Individuals’ control over and access to their data is being undermined by a post-Brexit bill that favours big business and “shady” technology companies, a digital rights group has claimed.
The data protection and digital information bill includes changes to rules on subject access requests (SARs), which allow an individual to ask an organisation for copies of personal information that it holds about them, and automated decision-making.
SARs hit the headlines recently because of their use by politicians, including Nigel Farage in his dispute with Coutts, and the Green MP Caroline Lucas, who used one to find out that she had been flagged by a government disinformation unit. Their use is believed to have soared in recent years as a result of the 2018 EU GDPR (general data protection regulations), which meant organisations could reject a request or charge a fee only if it was “manifestly unfounded or excessive”.

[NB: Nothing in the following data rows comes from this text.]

(* ===== verification/Provenance.v ===== *)
(** * Provenance chains

    Models [src/rust-core/verisim-provenance/src/lib.rs]: the records of an entity's
    history, linked by hashes, and the in-memory store of chains.  The digest of the
    [sha2] crate, the printer of [serde_json] and the RFC 3339 form of an instant are
    parameters. *)

From S2P Require Import Prelude.
From stdpp Require Import pretty.
From Stdlib Require String.

(** ** Third-party code *)

(** [serde_json::Value], as far as the hashes use it. *)
#[warnings="-register-all"]
Inductive json :=
| JNull
| JString (s : string)
| JObject (fields : list (string * json)).

(** The [sha2] crate, its digest in hexadecimal; [to_string] of [serde_json], and
    [to_rfc3339] of [chrono]. *)
Class Digest {CH : Chrono} := {
  sha256_hex : list byte → string;
  json_to_string : json → string;
  to_rfc3339 : DateTime → string;
}.

(** What they document: a value and an instant can be read back from their text, and
    no value prints as nothing.  Nothing is assumed of the digest. *)
Class DigestLaws {CH : Chrono} (D : Digest) := {
  json_to_string_inj : ∀ v v', json_to_string v = json_to_string v' → v = v';
  json_to_string_nonempty : ∀ v, json_to_string v ≠ "";
  to_rfc3339_inj : ∀ t t', to_rfc3339 t = to_rfc3339 t' → t = t';
}.

(** ** Records *)

Inductive ProvenanceError :=
| NotFound (entity : string)
| ChainCorrupted (entity reason : string)
| HashMismatch (entity : string) (index : nat)
| IoError (e : string).

Inductive ProvenanceEventType :=
| Created
| Modified
| Imported
| Normalized
| DriftRepaired
| Deleted
| Merged
| Custom (name : string).

#[export] Instance ProvenanceEventType_eq_dec : EqDecision ProvenanceEventType.
Proof. solve_decision. Defined.

(** [Display] *)
Definition event_to_string (e : ProvenanceEventType) : string :=
  match e with
  | Created => "created"
  | Modified => "modified"
  | Imported => "imported"
  | Normalized => "normalized"
  | DriftRepaired => "drift_repaired"
  | Deleted => "deleted"
  | Merged => "merged"
  | Custom name => "custom:" +:+ name
  end.

(** The derived [Serialize]: a unit variant is its name, [Custom] an object. *)
Definition event_to_json (e : ProvenanceEventType) : json :=
  match e with
  | Created => JString "Created"
  | Modified => JString "Modified"
  | Imported => JString "Imported"
  | Normalized => JString "Normalized"
  | DriftRepaired => JString "DriftRepaired"
  | Deleted => JString "Deleted"
  | Merged => JString "Merged"
  | Custom name => JObject [("Custom", JString name)]
  end.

The bill changes that condition to “vexatious or excessive”, and Abigail Burke, the policy manager for data protection at Open Rights Group (ORG), said the effect would be to lower the threshold for refusals, leading to a significant increase.
“There’s already a huge power imbalance between large corporations and the government, and individuals, so when everyday workers or other people are trying to get an understanding of how companies or their employer are using their data, subject access requests are critical,” she said.

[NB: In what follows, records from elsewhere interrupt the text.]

Record graph_inv (g : SimpleGraphStore) : Prop := {
  gi_key : ∀ k e, edges g !! k = Some e → from_edge e = k;
  gi_subject : ∀ s k, k ∈ idx_keys (subject_idx g) s ↔ k.1.1 = s ∧ is_Some (edges g !! k);
  gi_object : ∀ o k, k ∈ idx_keys (object_idx g) o → k.2 = o;
  gi_nodes : ∀ k e n, edges g !! k = Some e → object e = Node n →
    k ∈ idx_keys (object_idx g) (iri n);
}.

Lemma elem_of_idx_insert key k idx k' key' :
  key' ∈ idx_keys (idx_insert k key idx) k' ↔ key' ∈ idx_keys idx k' ∨ k = k' ∧ key' = key.
Proof.
  unfold idx_keys, idx_insert. destruct (decide (k = k')) as [->|Hne].
  - rewrite lookup_insert_eq. cbn. set_solver.
  - rewrite lookup_insert_ne by done. naive_solver.
Qed.

Lemma elem_of_idx_remove key k idx k' key' :
  key' ∈ idx_keys (idx_remove k key idx) k' ↔ key' ∈ idx_keys idx k' ∧ ¬ (k = k' ∧ key' = key).
Proof.
  unfold idx_keys, idx_remove. destruct (idx !! k) as [keys|] eqn:Hk; [case_decide as He|].
  - destruct (decide (k = k')) as [<-|Hne].
    + rewrite lookup_delete_eq, Hk. cbn. set_solver.
    + rewrite lookup_delete_ne by done. naive_solver.
  - destruct (decide (k = k')) as [<-|Hne].
    + rewrite lookup_insert_eq, Hk. cbn. set_solver.
    + rewrite lookup_insert_ne by done. naive_solver.
  - split; [|naive_solver]. intros Hin. split; [done|]. intros [<- ->]. rewrite Hk in Hin. set_solver.
Qed.

Lemma graph_inv_insert g e : graph_inv g → graph_inv (graph_insert e g).2.
Proof.
  intros [Hk Hs Ho Hn]. split; cbn.
  - intros k e' [[<- <-]|[_ H]]%lookup_insert_Some; [done|by apply Hk].
  - intros s k. rewrite elem_of_idx_insert, Hs, lookup_insert_is_Some. unfold from_edge.
    destruct (decide (from_edge e = k)) as [<-|Hne]; cbn; [naive_solver|].
    unfold from_edge in Hne. naive_solver.
  - intros o k. destruct (object e) as [n|v d] eqn:He; [|apply Ho].
    rewrite elem_of_idx_insert. intros [H|[<- ->]]; [by apply Ho|]. cbn. by rewrite He.
  - intros k e' n [[<- <-]|[_ H]]%lookup_insert_Some He'.
    + rewrite He'. apply elem_of_idx_insert. by right.
    + specialize (Hn k e' n H He'). destruct (object e); [|done]. apply elem_of_idx_insert. by left.
Qed.

Lemma graph_inv_delete g e : graph_inv g → graph_inv (graph_delete e g).2.
Proof.
  intros [Hk Hs Ho Hn]. split; cbn.
  - intros k e' [_ H]%lookup_delete_Some. by apply Hk.
  - intros s k. rewrite elem_of_idx_remove, Hs, lookup_delete_is_Some. unfold from_edge.
    split; [|naive_solver]. intros [[<- Hsome] Hne]. split_and!; [done| |done].
    intros <-. by apply Hne.
  - intros o k. destruct (object e) as [n|v d] eqn:He; [|apply Ho].
    rewrite elem_of_idx_remove. intros [H _]. by apply Ho.
  - intros k e' n [Hne H]%lookup_delete_Some He'. specialize (Hn k e' n H He').
    destruct (object e); [|done]. apply elem_of_idx_remove. naive_solver.
Qed.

“You can’t really exercise your data rights if you don’t even know what data is being held and how it’s being used, so the changes are very concerning to us. Subject access requests to the police and other national security bodies have been really important for allowing people to understand how their data is being shared.”
She said the bill also:
Greatly expanded the situations in which AI and other automated decision-making was permitted and made it even more difficult to challenge or understand when it was being used.
Granted vast powers to the secretary of state to direct the Information Commissioner’s Office and more controls over how data is collected and re-used without proper parliamentary oversight.

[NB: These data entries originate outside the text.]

Lemma redb_batch_spec es b r b' : redb_batch_put es b = (r, b') →
  match r with Ok _ => main b' = list_to_map (reverse es) ∪ main b | Err _ => main b' = main b end.
Proof.
  apply (writing_spec _ _ _ _ _ (λ _ m, m = list_to_map (reverse es) ∪ main b)).
  intros txn a txn' Hm Hb. inv_calls. simplify_eq.
  match goal with H : insert_all _ _ = _ |- _ => apply insert_all_spec in H; rewrite H end.
  destruct es as [|e es]; [rewrite Hm; symmetry; apply (left_id_L ∅ (∪))|].
  unfold table_at at 1. rewrite lookup_insert_eq. cbn [default id]. by rewrite Hm.
Qed.

Context {OP : TablesOpen RD}.

(** A call that reads answers from the committed table. *)
Lemma reading_spec {A} (b : RedbBackend) (absent a : A) (k : ReadOnlyTable → result StorageError A) (Q : A → BTreeMap → Prop) :
  (main b = ∅ → Q absent ∅) → (∀ tb a, table_view tb = main b → k tb = Ok a → Q a (main b)) →
  reading b absent k = Ok a → Q a (main b).
Proof.
  intros Habs Hk. unfold reading. intros Hr. apply result_bind_Ok in Hr as (txn & Ht & Hr). inv_calls.
  pose proof (rl_begin_read _ _ Ht) as Hs. destruct (read_table MAIN_TABLE txn) as [tb|e] eqn:Ho.
  - eapply Hk; [|done]. apply rl_read_table in Ho. unfold main, table_at. by rewrite <- Hs, Ho.
  - injection Hr as ->. assert (main b = ∅) as He; [|rewrite He; by apply Habs].
    apply tables_open in Ho. unfold main, table_at. by rewrite <- Hs, Ho.
Qed.

Lemma redb_get_spec k b v : redb_get k b = Ok v → v = main b !! k.
Proof.
  apply (reading_spec _ _ _ _ (λ v m, v = m !! k)); [by rewrite lookup_empty|].
  intros tb a <- Hg. inv_calls. by apply rl_get.
Qed.

Lemma redb_exists_spec k b v : redb_exists k b = Ok v → v = bool_decide (is_Some (main b !! k)).
Proof. intros He. apply result_bind_Ok in He as (x & ->%redb_get_spec & [= <-]). done. Qed.

Lemma get_all_spec ks tb l : get_all ks tb = Ok l → l = (λ k, table_view tb !! k) <$> ks.
Proof.
  revert l. induction ks as [|k ks IH]; intros l Hg; cbn in Hg; [naive_solver|]. inv_calls.
  injection Hg as <-. cbn. f_equal; [by apply rl_get|by apply IH].
Qed.

Lemma redb_multi_get_spec ks b l : redb_multi_get ks b = Ok l → l = (λ k, main b !! k) <$> ks.
Proof.
  apply (reading_spec _ _ _ _ (λ l m, l = (λ k, m !! k) <$> ks)).
  - intros _. apply list_fmap_ext. intros i k _. by rewrite lookup_empty.
  - intros tb a <-. apply get_all_spec.
Qed.

Lemma redb_scan_spec p limit b l :
  redb_scan_prefix p limit b = Ok l → l = take (Nat.max 1 limit) (entries_with p (main b)).
Proof.
  apply (reading_spec _ _ _ _ (λ l m, l = take (Nat.max 1 limit) (entries_with p m))).
  - intros _. unfold entries_with, sorted_keys. rewrite dom_empty_L, elements_empty. cbn. by rewrite take_nil.
  - intros tb a <- Hs. inv_calls. eapply scan_loop_spec in Hs; [|by apply rl_range|cbn; lia].
    rewrite Hs, take_while_entries. cbn. by rewrite Nat.sub_0_r.
Qed.

End laws.

(** ** Runs *)

Inductive backend_op :=
| BPut (k v : list byte)
| BDelete (k : list byte)
| BBatch (es : list (list byte * list byte)).

(** The answer of a call that writes; that of a delete says whether the key was there. *)
Definition backend_step {B} `{!StorageBackend B} (op : backend_op) (b : B)
    : result StorageError bool * B :=
  match op with
  | BPut k v => let '(r, b) := sb_put k v b in (_ ← r; Ok true, b)
  | BDelete k => sb_delete k b
  | BBatch es => let '(r, b) := sb_batch_put es b in (_ ← r; Ok true, b)
  end.

Fixpoint backend_run {B} `{!StorageBackend B} (ops : list backend_op) (b : B)
    : list (result StorageError bool) * B :=
  match ops with
  | [] => ([], b)
  | op :: ops => let '(r, b) := backend_step op b in let '(rs, b) := backend_run ops b in (r :: rs, b)
  end.

(** The specification: a map, on which an operation that fails has no effect. *)
Definition map_step (op : backend_op) (m : BTreeMap) : bool * BTreeMap :=
  match op with
  | BPut k v => (true, <[k := v]> m)
  | BDelete k => (bool_decide (is_Some (m !! k)), delete k m)
  | BBatch es => (true, list_to_map (reverse es) ∪ m)
  end.

Inductive map_run : BTreeMap → list backend_op → list (result StorageError bool) → BTreeMap → Prop :=
| map_done m : map_run m [] [] m
| map_ok m op ops rs m' :
  map_run (map_step op m).2 ops rs m' → map_run m (op :: ops) (Ok (map_step op m).1 :: rs) m'
| map_failed m op ops e rs m' : map_run m ops rs m' → map_run m (op :: ops) (Err e :: rs) m'.

Section guarantees.
Context {RD : Redb} `{!RedbLaws RD}.

Lemma redb_step_spec op b r b' : backend_step op b = (r, b') →
  match r with Ok a => (a, main b') = map_step op (main b) | Err _ => main b' = main b end.
Proof.
  destruct op as [k v|k|es]; cbn.
  - destruct (redb_put k v b) as [[[]|e] b1] eqn:Hp; intros [= <- <-]; apply redb_put_spec in Hp; congruence.
  - intros Hd. apply redb_delete_spec in Hd. destruct r as [a|e]; [|done]. by destruct Hd as [-> ->].
  - destruct (redb_batch_put es b) as [[[]|e] b1] eqn:Hp; intros [= <- <-];
      apply redb_batch_spec in Hp; congruence.
Qed.

Lemma redb_run_spec ops : ∀ b rs b', backend_run ops b = (rs, b') → map_run (main b) ops rs (main b').
Proof.
  induction ops as [|op ops IH]; intros b rs b'; cbn; [intros [= <- <-]; constructor|].
  destruct (backend_step op b) as [r b1] eqn:Hs. destruct (backend_run ops b1) as [rs1 b2] eqn:Hr.
  intros [= <- <-]. apply redb_step_spec in Hs. apply IH in Hr. destruct r as [a|e].
  - destruct (map_step op (main b)) as [a' m1] eqn:Hm. injection Hs as -> Hm1.
    rewrite Hm1 in Hr. replace a' with (map_step op (main b)).1 by by rewrite Hm.
    constructor. by rewrite Hm.
  - rewrite Hs in Hr. by constructor.
Qed.


End guarantees.

(** ** A database that works

    On one that does not fail, the backend on disk answers as the one in memory. *)

Section works.
Context {RD : Redb} `{!RedbLaws RD} {RE : Reliable RD}.

Ltac all_ok :=
  repeat first
    [ apply is_ok_bind_all; [|intros ? _]
    | rewrite is_ok_map_err
    | match goal with |- context [let '(_, _) := ?x in _] => destruct x end
    | done
    | apply re_begin_read | apply re_get | apply re_begin_write | apply re_write_table
    | apply re_insert | apply re_remove | by auto ].

Lemma writing_ok {A} what (b : RedbBackend) (body : WriteTransaction → result StorageError (A * WriteTransaction)) :
  (∀ txn, is_ok (body txn) = true) → ∃ a b', writing what b body = (Ok a, b').
Proof.
  intros Hbody. unfold writing.
  assert (is_ok (txn ← map_err (unavailable "write txn") (begin_write (db b));
    txn ← map_err (unavailable "open table") (write_table MAIN_TABLE txn); body txn) = true) as H by all_ok.
  apply is_ok_iff in H as [[a txn] ->]. pose proof (re_commit txn (db b)) as Hc.
  destruct (commit txn (db b)) as [[[]|e] d]; [|done]. by eexists _, _.
Qed.

Lemma insert_all_ok es : ∀ txn, is_ok (insert_all es txn) = true.
Proof. induction es as [|[k v] es IH]; intros txn; cbn; [done|]. by all_ok. Qed.

Lemma backend_step_ok op (b : RedbBackend) : ∃ a b', backend_step op b = (Ok a, b').
Proof.
  destruct op as [k v|k|es]; cbn.
  - assert (∃ a b', redb_put k v b = (Ok a, b')) as (a & b' & ->); [|by eexists _, _].
    apply writing_ok. intros txn. by all_ok.
  - apply writing_ok. intros txn. by all_ok.
  - assert (∃ a b', redb_batch_put es b = (Ok a, b')) as (a & b' & ->); [|by eexists _, _].
    apply writing_ok. intros txn. by apply is_ok_bind_all; [apply insert_all_ok|].
Qed.

Lemma reading_ok {A} (b : RedbBackend) (absent : A) (k : ReadOnlyTable → result StorageError A) :
  (∀ tb, is_ok (k tb) = true) → ∃ a, reading b absent k = Ok a.
Proof.
  intros Hk. apply is_ok_iff. unfold reading. apply is_ok_bind_all; [by all_ok|]. intros txn _.
  by destruct (read_table MAIN_TABLE txn).
Qed.

Lemma get_all_ok ks tb : is_ok (get_all ks tb) = true.
Proof. induction ks as [|k ks IH]; cbn; [done|]. by all_ok. Qed.

Lemma scan_loop_ok p limit es : ∀ acc, is_ok (scan_loop p limit (Ok <$> es) acc) = true.
Proof.
  induction es as [|[k v] es IH]; intros acc; cbn; [done|]. case_bool_decide; [|done].
  by destruct (limit <=? _).
Qed.

Lemma redb_get_memory k b : redb_get k b = memory_get k {| data := main b |}.
Proof.
  assert (∃ v, redb_get k b = Ok v) as [v Hv] by (apply reading_ok; intros tb; by all_ok).
  rewrite Hv. by apply redb_get_spec in Hv as ->.
Qed.

Lemma redb_exists_memory k b : redb_exists k b = memory_exists k {| data := main b |}.
Proof. unfold redb_exists. by rewrite redb_get_memory. Qed.

Lemma redb_multi_get_memory ks b : redb_multi_get ks b = memory_multi_get ks {| data := main b |}.
Proof.
  assert (∃ v, redb_multi_get ks b = Ok v) as [v Hv] by (apply reading_ok; intros tb; apply get_all_ok).
  rewrite Hv. by apply redb_multi_get_spec in Hv as ->.
Qed.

Created “extremely vague” exemptions for re-use of data – collected for routine things such as housing or social benefits – for “national security” and “crime prevention purposes”, which would expand surveillance.
“It greatly weakens your control over and access to your own data, making it very difficult to understand when and how automated decision-making is being used to make important decisions about your own life,” said Burke.
“And it reduces some of the safeguards and the mechanisms that you have to make complaints, or try to challenge decisions that you think are unfair. It’s basically the government choosing big business and shady technology companies over the interests of everyday people.”
However, the government does not believe there will be a significant increase in SARs being refused. A spokesperson said ORG’s claims about the bill were “misleading and in several cases factually inaccurate”, and that it would “provide greater clarity about how companies handle people’s personal data”.
The spokesperson added: “It will also enshrine a new right for people to complain directly to an organisation about how their data has been handled – providing even more protection for customers and users. It will strengthen the enforcement powers of the independent regulator to hold companies of any size to account.”